The Sarbanes-Oxley Act law intends to remove the possibility that auditing firms and companies will connive to give the public a false financial report that distorts the operation of a free market.  The Sarbanes-Oxley Act would prevent auditing firms such as Arthur Andersen to assumed the role of a Management Consultant as well as Auditor for companies like Enron.  When Arthur Anderson became a Consultant for Enron, it became in effect its employee and thus losing its independence thereby conflict of interest inevitably arise which is inimical to the efficient operation of the market.  This would be prevented with the Sarbanes-Oxley Act because the law stresses Auditor Independence that establishes the independence of external auditor to limit the conflicts of interest.

Conflict of interest leads to losing the independence of the audit report that leads to their audit certification of a company’s overstated earnings and thereby distorting the market by not reflecting the true financial position of its players.

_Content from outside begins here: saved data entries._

(* ===== verification/DhtServing.v ===== *)
(** * The threads of the DHT server ([lib/dht/DhtServer])

    The constructor starts a server thread and waits for it; the server thread starts the
    worker threads; the destructor clears [keepRunning] and joins.  Every turn of a thread
    is one atomic access to what the threads share, and turns interleave in any order.
    Calls that may throw take their result from the turn: the creation of an eRPC endpoint,
    the creation of a thread, and [run_event_loop_once], which lets the exceptions of the
    request handlers through. *)

From S2P Require Import Prelude Status DhtRpc.

(** ** State *)

Inductive DhtServerState : Type :=
| DHT_SERVER_INIT | DHT_SERVER_READY | DHT_SERVER_ERROR | DHT_SERVER_STOPPED.

#[export] Instance DhtServerState_eq_dec : EqDecision DhtServerState.
Proof. solve_decision. Defined.

(** Where the server thread is in [_serve]. *)
Inductive serve_pc : Type :=
| SNewRpc | SSpawn (threadIndex : Z) | SReady | SKeep | SLoop | SEvents | SJoin | SEnd | SThrown.
(** Where a worker is in [_serveWorker]; [WCaught] is its end through a handler of the
    [catch] clauses that skipped [delete rpc]. *)
Inductive worker_pc : Type := WNewRpc | WLoop | WEvents | WEnd | WCaught.
(** Where the owner is: in the constructor's [serve], between constructor and destructor,
    in the destructor's [join], behind it. *)
Inductive owner_pc : Type := OServe | OOwn | OJoin | OEnd.

#[export] Instance serve_pc_eq_dec : EqDecision serve_pc.
Proof. solve_decision. Defined.
#[export] Instance worker_pc_eq_dec : EqDecision worker_pc.
Proof. solve_decision. Defined.
#[export] Instance owner_pc_eq_dec : EqDecision owner_pc.
Proof. solve_decision. Defined.

(** [endpoints] are the ids of the eRPC endpoints of the server, worker [k] has the id
    [k + 1]; [terminated] says that an exception left a thread. *)
Record DhtServer : Type := mkDhtServer {
  keepRunning : bool; state : DhtServerState; _workerThreadsNumber : Z;
  _thread : serve_pc; _workerThreads : list worker_pc; owner : owner_pc;
  endpoints : list Z; terminated : bool }.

The Sarbanes-Oxley Act also mandates the establishment of a Public Company Accounting Oversight Board which would oversee the performance and practices of Certified Public Accountants and accounting firms such as Arthur Andersen.  This oversight function is a good deterrence against accountants who may be tempted to commit any accounting fraud without the existence of the law. The Sarbanes-Oxley Act also would avoid conflicts of interest which happened at Arthur Andersen when it assumed as a consultant and an auditor. The increased penalty against accounting fraud contained in the Sarbanes-Oxley Act is also a good deterrent for any auditor or company to commit fraud.

If this law will perform its intended result, it will prevent the fraud that distorts the mechanism of a free market thereby allowing it to operate efficiently.